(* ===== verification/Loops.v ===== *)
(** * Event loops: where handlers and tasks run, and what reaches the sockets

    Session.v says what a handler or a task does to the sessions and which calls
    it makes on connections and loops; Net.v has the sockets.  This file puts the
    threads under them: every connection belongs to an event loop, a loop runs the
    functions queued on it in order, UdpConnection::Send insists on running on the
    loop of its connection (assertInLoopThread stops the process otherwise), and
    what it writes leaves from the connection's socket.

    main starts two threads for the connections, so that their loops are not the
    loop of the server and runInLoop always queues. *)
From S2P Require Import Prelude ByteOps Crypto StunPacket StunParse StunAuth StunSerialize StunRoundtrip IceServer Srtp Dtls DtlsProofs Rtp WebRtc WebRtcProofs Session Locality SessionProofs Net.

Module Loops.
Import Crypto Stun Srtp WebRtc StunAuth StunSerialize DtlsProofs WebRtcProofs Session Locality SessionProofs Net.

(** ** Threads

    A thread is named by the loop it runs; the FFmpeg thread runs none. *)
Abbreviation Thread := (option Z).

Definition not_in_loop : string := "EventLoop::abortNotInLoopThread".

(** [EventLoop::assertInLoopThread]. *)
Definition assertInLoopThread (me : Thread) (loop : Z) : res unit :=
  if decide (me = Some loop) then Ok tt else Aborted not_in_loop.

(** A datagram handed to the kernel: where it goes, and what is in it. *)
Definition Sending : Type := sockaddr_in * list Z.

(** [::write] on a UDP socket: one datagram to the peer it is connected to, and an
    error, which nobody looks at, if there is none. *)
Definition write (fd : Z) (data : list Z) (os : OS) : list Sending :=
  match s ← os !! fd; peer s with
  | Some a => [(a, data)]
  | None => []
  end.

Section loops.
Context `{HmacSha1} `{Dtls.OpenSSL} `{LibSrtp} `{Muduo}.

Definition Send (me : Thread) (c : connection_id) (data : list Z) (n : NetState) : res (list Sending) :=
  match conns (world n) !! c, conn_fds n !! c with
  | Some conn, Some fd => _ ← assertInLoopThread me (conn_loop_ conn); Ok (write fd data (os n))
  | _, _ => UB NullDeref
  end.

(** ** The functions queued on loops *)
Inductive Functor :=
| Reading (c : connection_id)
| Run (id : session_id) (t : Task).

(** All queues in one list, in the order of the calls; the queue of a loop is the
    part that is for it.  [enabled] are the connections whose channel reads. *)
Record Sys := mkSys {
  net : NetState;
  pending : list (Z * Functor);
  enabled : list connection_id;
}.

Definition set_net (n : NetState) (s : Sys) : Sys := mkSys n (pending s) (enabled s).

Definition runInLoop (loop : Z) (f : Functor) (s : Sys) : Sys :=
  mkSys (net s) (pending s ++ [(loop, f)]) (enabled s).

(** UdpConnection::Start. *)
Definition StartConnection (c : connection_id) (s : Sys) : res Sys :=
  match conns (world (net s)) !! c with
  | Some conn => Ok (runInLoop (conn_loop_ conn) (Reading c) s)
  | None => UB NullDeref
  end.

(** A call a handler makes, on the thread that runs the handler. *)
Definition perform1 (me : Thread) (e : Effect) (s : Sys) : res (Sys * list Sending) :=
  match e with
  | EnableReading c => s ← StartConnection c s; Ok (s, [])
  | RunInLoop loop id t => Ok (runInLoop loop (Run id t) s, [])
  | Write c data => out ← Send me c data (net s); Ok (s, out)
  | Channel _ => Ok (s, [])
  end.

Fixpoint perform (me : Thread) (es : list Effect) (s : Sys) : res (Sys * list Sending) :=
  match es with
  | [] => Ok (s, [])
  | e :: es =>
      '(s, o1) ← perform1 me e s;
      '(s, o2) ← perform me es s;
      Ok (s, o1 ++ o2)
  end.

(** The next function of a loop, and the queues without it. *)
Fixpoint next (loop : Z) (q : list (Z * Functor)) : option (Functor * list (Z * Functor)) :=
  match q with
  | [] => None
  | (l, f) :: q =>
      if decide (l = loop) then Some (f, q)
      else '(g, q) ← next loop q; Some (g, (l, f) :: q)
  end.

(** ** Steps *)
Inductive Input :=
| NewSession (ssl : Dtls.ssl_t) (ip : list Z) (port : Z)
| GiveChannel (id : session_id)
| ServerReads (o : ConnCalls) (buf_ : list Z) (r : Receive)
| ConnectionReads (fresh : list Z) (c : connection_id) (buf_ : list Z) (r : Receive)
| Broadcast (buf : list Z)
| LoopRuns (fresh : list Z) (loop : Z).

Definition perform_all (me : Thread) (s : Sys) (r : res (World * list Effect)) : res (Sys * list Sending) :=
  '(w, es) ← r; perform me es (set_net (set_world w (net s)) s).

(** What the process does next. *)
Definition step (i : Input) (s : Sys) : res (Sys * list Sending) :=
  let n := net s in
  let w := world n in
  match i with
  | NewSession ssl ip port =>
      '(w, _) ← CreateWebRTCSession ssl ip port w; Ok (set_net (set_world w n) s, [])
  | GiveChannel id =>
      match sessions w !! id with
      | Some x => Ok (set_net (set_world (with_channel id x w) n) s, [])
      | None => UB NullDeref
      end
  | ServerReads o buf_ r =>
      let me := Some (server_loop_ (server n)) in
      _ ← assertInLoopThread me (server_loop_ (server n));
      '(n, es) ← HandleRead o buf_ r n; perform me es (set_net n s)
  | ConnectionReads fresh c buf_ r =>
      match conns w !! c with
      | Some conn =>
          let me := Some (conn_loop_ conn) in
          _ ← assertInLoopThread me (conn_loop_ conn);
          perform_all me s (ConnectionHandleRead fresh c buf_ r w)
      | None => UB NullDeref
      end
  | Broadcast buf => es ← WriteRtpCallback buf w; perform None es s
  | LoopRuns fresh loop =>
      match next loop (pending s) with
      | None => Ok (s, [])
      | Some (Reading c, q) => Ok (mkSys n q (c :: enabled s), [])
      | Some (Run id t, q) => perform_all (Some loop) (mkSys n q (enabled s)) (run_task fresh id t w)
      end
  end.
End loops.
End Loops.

☆ ☆ ☆ ☆ ☆

* TO DO:
Using the listing above, return word for word each line from the one that has "Session.v says what" through the one that has "main starts two", and no line outside that range.

* FINAL ANSWER:
    Session.v says what a handler or a task does to the sessions and which calls
    it makes on connections and loops; Net.v has the sockets.  This file puts the
    threads under them: every connection belongs to an event loop, a loop runs the
    functions queued on it in order, UdpConnection::Send insists on running on the
    loop of its connection (assertInLoopThread stops the process otherwise), and
    what it writes leaves from the connection's socket.

    main starts two threads for the connections, so that their loops are not the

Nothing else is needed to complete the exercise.